- **Instructions for the task**
Copy out the entries below exactly as they stand, but only from the line containing "replace (List.length l +" through the line containing "after (calls ++".

- **Supplied records**
(** C9, as stated, fails where the [uint64] product wraps around.  In
    [vm_inactive_big] the deregistered validator "x" holds [2^63] and the
    only active stake is 28846: the exact quotient is 319745269252401574,
    but [2^63 * 1000] wraps to 0 and the reward returned is 0. *)
Lemma CalculateRewards_non_active_wraps_around :
  wf_registry examples.vm_inactive_big
  /\ Status <$> validators examples.vm_inactive_big !! "x"
     = Some ValidatorStatusInactive
  /\ StakeAmount <$> validators examples.vm_inactive_big !! "x"
     = Some 9223372036854775808
  /\ totalActiveStake examples.vm_inactive_big = 28846
  /\ 9223372036854775808 * 1000 / totalActiveStake examples.vm_inactive_big
     = 319745269252401574
  /\ CalculateRewards examples.vm_inactive_big examples.ctx0 "x" = 0.
Proof.
  split; [apply wf_registry_decide; vm_compute; reflexivity|].
  split_and!; vm_compute; reflexivity.
Qed.
(** * Verification of the tutorial functions of sta-663-2021

    The notebooks define short Python functions.  Each one is embedded
    below as a Rocq function over exact rational arithmetic ([Q]) for
    Python floats, unbounded integers ([Z]) for Python ints, and the
    option monad for Python exceptions ([None] stands for a raised,
    unhandled exception).  Loops over [range(n)] are folds of the loop
    body over the indices; arrays are lists read with [!!] and written
    with [<[i:=x]>], where an index out of range raises. *)

From stdpp Require Import base option list gmap strings.
From Stdlib Require Import QArith Qabs Qpower Qround Lia Lra Psatz.

Open Scope Q_scope.

(** ** Python runtime pieces shared by the notebooks *)

Module Py.

(** [for i in range(lo, lo + n): s = body(i, s)], where the body may raise. *)
Fixpoint for_range {St : Type} (body : nat → St → option St)
    (lo n : nat) (s : St) : option St :=
  match n with
  | O => Some s
  | S n' => s' ← body lo s; for_range body (S lo) n' s'
  end.

(** [xs[i]] on a list: [IndexError] out of range. *)
Definition get_item {A : Type} (xs : list A) (i : nat) : option A := xs !! i.
Lemma total_rounded (d : Z) :
  0 <= d < MAX_DISP ->
  at_most 4516 (total d) /\
  (col < d -> 4000 * unit149 <= b32_ulps (total d)) /\
  (d <= col -> at_most 1536 (total d)).
Proof.
  intros Hd. unfold total, total_aggregated_cost, sgm_volumes.
  cbn [path_left_to_right path_right_to_left path_top_to_bottom
       path_bottom_to_top fadd binary32_ops]. fold cost.
  assert (Hcost : forall y x d, in_frame y x = true -> 0 <= d < MAX_DISP ->
            at_most 1000 (cost y x d))
    by (intros; now apply cost_rounded).
  destruct (cost_rounded row col d pixel Hd) as (_ & Hhigh & Hlow).
  assert (Hpath : forall stale dy dx, dy <> 0 \/ dx <> 0 ->
    let a := aggregate_path_hls cost stale dy dx row col d in
    at_most 1129 a /\ b32_ulps (cost row col d) <= b32_ulps a /\
    (at_most 255 (cost row col d) -> at_most 384 a)).
  { intros stale dy dx Hdir. now apply aggregate_path_rounded. }
  destruct (Hpath (path_left_to_right st) 0 1 ltac:(lia)) as (A1 & L1 & U1).
  destruct (Hpath (path_right_to_left st) 0 (-1) ltac:(lia)) as (A2 & L2 & U2).
  destruct (Hpath (path_top_to_bottom st) 1 0 ltac:(lia)) as (A3 & L3 & U3).
  destruct (Hpath (path_bottom_to_top st) (-1) 0 ltac:(lia)) as (A4 & L4 & U4).
  cbn zeta in *.
  set (a1 := aggregate_path_hls cost (path_left_to_right st) 0 1 row col d) in *.
  set (a2 := aggregate_path_hls cost (path_right_to_left st) 0 (-1) row col d) in *.
  set (a3 := aggregate_path_hls cost (path_top_to_bottom st) 1 0 row col d) in *.
  set (a4 := aggregate_path_hls cost (path_bottom_to_top st) (-1) 0 row col d) in *.
  clearbody a1 a2 a3 a4.
  destruct (SFadd_at_most a1 a2 1129 1129 A1 A2 ltac:(lia)) as (S1 & _ & _).
  destruct (SFadd_at_most _ a3 _ 1129 S1 A3 ltac:(lia)) as (S2 & _ & _).
  destruct (SFadd_at_most _ a4 _ 1129 S2 A4 ltac:(lia)) as (S3 & _ & _).
  split; [exact S3|]. split.
  - intros Hcd. specialize (Hhigh Hcd). rewrite Hhigh in *.
    assert (T1 : 2000 * unit149 <= b32_ulps (SFadd 24 128 a1 a2)).
    { apply (SFadd_at_least a1 a2 1129 1129); try assumption; lia. }
    assert (T2 : 3000 * unit149
                 <= b32_ulps (SFadd 24 128 (SFadd 24 128 a1 a2) a3)).
    { apply (SFadd_at_least _ a3 (1129 + 1129) 1129); try assumption; lia. }
    apply (SFadd_at_least _ a4 (1129 + 1129 + 1129) 1129); try assumption; lia.
  - intros Hcd. specialize (Hlow Hcd).
    specialize (U1 Hlow). specialize (U2 Hlow).
    specialize (U3 Hlow). specialize (U4 Hlow).
    destruct (SFadd_at_most a1 a2 384 384 U1 U2 ltac:(lia)) as (V1 & _ & _).
    destruct (SFadd_at_most _ a3 _ 384 V1 U3 ltac:(lia)) as (V2 & _ & _).
    destruct (SFadd_at_most _ a4 _ 384 V2 U4 ltac:(lia)) as (V3 & _ & _).
    exact V3.
Qed.

Lemma best_disparity_rounded : 0 <= best_disparity total <= col.
Proof.
  pose proof pixel as Hpix. apply in_frame_spec in Hpix.
  apply winner_within_column; [lia|]. apply total_rounded.
Qed.

End RoundedRun.

Lemma at_most_not_above (x : binary32) (n : Z) :
  at_most n x -> 0 <= n < 2 ^ 24 -> SFltb (b32_of_int n) x = false.
Proof.
  intros (Hx & Hb) Hn. destruct (b32_of_int_number n Hn) as (Hnum & E).
  rewrite SFltb_number, E by assumption. now apply Z.ltb_ge.
Qed.

Lemma at_most_below (x : binary32) (n k : Z) :
  at_most n x -> 0 <= n < k -> k < 2 ^ 24 -> SFltb x (b32_of_int k) = true.
Proof.
  intros (Hx & Hb) Hn Hk. destruct (b32_of_int_number k ltac:(lia)) as (Hnum & E).
  rewrite SFltb_number, E by assumption. apply Z.ltb_lt.
  pose proof unit149_pos. nia.
Qed.

Lemma at_least_not_below (x : binary32) (n : Z) :
  b32_number x = true -> n * unit149 <= b32_ulps x -> 0 <= n < 2 ^ 24 ->
  SFltb x (b32_of_int n) = false.
Proof.
  intros Hx Hb Hn. destruct (b32_of_int_number n Hn) as (Hnum & E).
  rewrite SFltb_number, E by assumption. now apply Z.ltb_ge.
Qed.
(** X23.  [executeWorkflow] of the client, once it has a page id.  When
    the body of the request is within the limit of the JSON parser, the
    client never reports a failed workflow: it reports one line per step,
    in order, named [step-1], [step-2], ..., and when the agent does not
    know the page, every line is marked as failed.  When the body is over
    the limit, the agent does nothing and the client answers from its
    [catch].  The client's session and the agent's maps stay as they
    are. *)
Theorem client_workflow_summary {World : Type} (drv : Driver World)
  (sys : @Client.System World) steps pageId :
  truthy (Client.currentPageId (Client.client sys)) = Some pageId ->
  exists reply sys',
    Client.executeWorkflow drv steps sys = (reply, sys')
    /\ Client.client sys' = Client.client sys
    /\ same_maps (Client.agent sys) (Client.agent sys')
    /\ if Rest.fits (Client.workflowBody (Client.namedFrom 0 steps) pageId)
       then exists summary,
              reply = Client.WorkflowExecuted summary
              /\ map fst summary
                 = map Client.stepName (seq 0 (List.length steps))
              /\ (JsMap.get pageId (pages (Client.agent sys)) = None ->
                  forall line, In line summary -> snd line = false)
       else reply = Client.ErrorWorkflow /\ sys' = sys.
Proof.
  intros Hid. unfold Client.executeWorkflow. rewrite Hid. cbv zeta.
  unfold Rest.postWorkflow, Rest.parsed, Rest.respond.
  destruct (Rest.fits _).
  - destruct (executeWorkflow_loop drv (Client.namedFrom 0 steps) pageId
                (Client.agent sys)) as [entries [a [Hloop Hrun]]].
    rewrite Hrun. cbn [wr_success wr_workflow].
    eexists. eexists. split; [reflexivity|].
    destruct (workflowLoop_entries drv _ _ _ _ _ Hloop) as [Hnames _].
    split; [reflexivity|]. split.
    + pose proof (workflowLoop_same_maps drv pageId (Client.namedFrom 0 steps)
                    [] (Client.agent sys)) as Hsame.
      rewrite Hloop in Hsame. exact Hsame.
    + eexists. split; [reflexivity|]. split.
      * now rewrite summary_names, Hnames, namedFrom_names.
      * intros Hnone line Hin.
        rewrite (workflowLoop_absent drv _ _ _ _ Hnone) in Hloop.
        inversion Hloop; subst entries a. cbn [app] in Hin.
        rewrite map_map in Hin. apply in_map_iff in Hin.
        destruct Hin as [step [<- _]]. reflexivity.
  - exists Client.ErrorWorkflow, sys. rewrite with_agent_same.
    split; [reflexivity|]. split; [reflexivity|].
    split; [apply same_maps_refl | auto].
Qed.

Lemma client_workflow_summary_witness :
  Rest.fits (Client.workflowBody
               (Client.namedFrom 0 ["click login"; "take screenshot"]) "p1")
  = true
  /\ exists reply sys' summary,
       Client.executeWorkflow Sample.driver ["click login"; "take screenshot"]
         (ClientSample.in_session Sample.calm)
       = (reply, sys')
       /\ reply = Client.WorkflowExecuted summary
       /\ map fst summary = ["step-1"; "step-2"].
Proof.
  split; [reflexivity|].
  destruct (client_workflow_summary Sample.driver
              (ClientSample.in_session Sample.calm)
              ["click login"; "take screenshot"] "p1" eq_refl)
    as [reply [sys' [H1 [_ [_ [summary [H2 [H3 _]]]]]]]].
  exists reply, sys', summary. split; [exact H1|]. split; [exact H2 | exact H3].
Defined.

End ClientFacts.

(** * The activity log *)
Module UiFacts.
Import Ui.

Lemma slice_last_length {A : Type} n (l : list A) :
  List.length (slice_last n l) = Nat.min n (List.length l).
Proof. unfold slice_last. rewrite length_skipn. lia. Qed.

Lemma slice_last_snoc {A : Type} n (l : list A) x :
  slice_last (S n) (l ++ [x]) = (slice_last n l ++ [x])%list.
Proof.
  unfold slice_last. rewrite length_app. simpl.
  replace (List.length l + 1 - S n)%nat with (List.length l - n)%nat by lia.
  rewrite skipn_app.
  replace (List.length l - n - List.length l)%nat with 0%nat by lia.
  reflexivity.
Qed.

Lemma slice_last_slice_last {A : Type} n m (l : list A) :
  (n <= m)%nat -> slice_last n (slice_last m l) = slice_last n l.
Proof.
  intros H. unfold slice_last. rewrite length_skipn, skipn_skipn.
  f_equal. lia.
Qed.

Lemma slice_last_all {A : Type} n (l : list A) :
  (List.length l <= n)%nat -> slice_last n l = l.
Proof.
  intros H. unfold slice_last.
  replace (List.length l - n)%nat with 0%nat by lia. reflexivity.
Qed.

Lemma after_snoc calls c log :
  after (calls ++ [c]) log = addActivityLog c (after calls log).
Proof. unfold after. now rewrite fold_left_app. Qed.

(** X24.  The activity log is a window on the last nine entries.  From a
    log of at most nine entries, after any series of calls the log is the
    last nine of the old entries followed by the new ones, in the order of
    the calls; so it never has more than nine. *)
Theorem activity_log_window (calls : list Call) (log : list LogEntry) :
  (List.length log <= 9)%nat ->
  after calls log = slice_last 9 (log ++ map newLog calls)
  /\ (List.length (after calls log) <= 9)%nat.
Proof.
  intros Hlog.
  assert (H : after calls log = slice_last 9 (log ++ map newLog calls)).
  { induction calls as [|c calls IH] using rev_ind.
    - simpl. rewrite app_nil_r. symmetry. now apply slice_last_all.
    - rewrite after_snoc, IH. unfold addActivityLog.
      rewrite slice_last_slice_last by lia.
      rewrite map_app, app_assoc. simpl.
      now rewrite slice_last_snoc. }
  split; [exact H|]. rewrite H, slice_last_length. lia.
Qed.

Lemma activity_log_window_witness :
  (List.length (initialLog 0) <= 9)%nat
  /\ after [{| call_now := 5; call_timestamp := 5;
               call_message := "Connected"; call_type := Some "success" |}]
       (initialLog 0)
     = slice_last 9
         (initialLog 0
          ++ map newLog
               [{| call_now := 5; call_timestamp := 5;
                   call_message := "Connected";
                   call_type := Some "success" |}]).
Proof.
  split; [simpl; lia|].
  apply (activity_log_window _ (initialLog 0)). simpl. lia.
Defined.

End UiFacts.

- **Completed exercise**
  replace (List.length l + 1 - S n)%nat with (List.length l - n)%nat by lia.
  rewrite skipn_app.
  replace (List.length l - n - List.length l)%nat with 0%nat by lia.
  reflexivity.
Qed.

Lemma slice_last_slice_last {A : Type} n m (l : list A) :
  (n <= m)%nat -> slice_last n (slice_last m l) = slice_last n l.
Proof.
  intros H. unfold slice_last. rewrite length_skipn, skipn_skipn.
  f_equal. lia.
Qed.

Lemma slice_last_all {A : Type} n (l : list A) :
  (List.length l <= n)%nat -> slice_last n l = l.
Proof.
  intros H. unfold slice_last.
  replace (List.length l - n)%nat with 0%nat by lia. reflexivity.
Qed.

Lemma after_snoc calls c log :
  after (calls ++ [c]) log = addActivityLog c (after calls log).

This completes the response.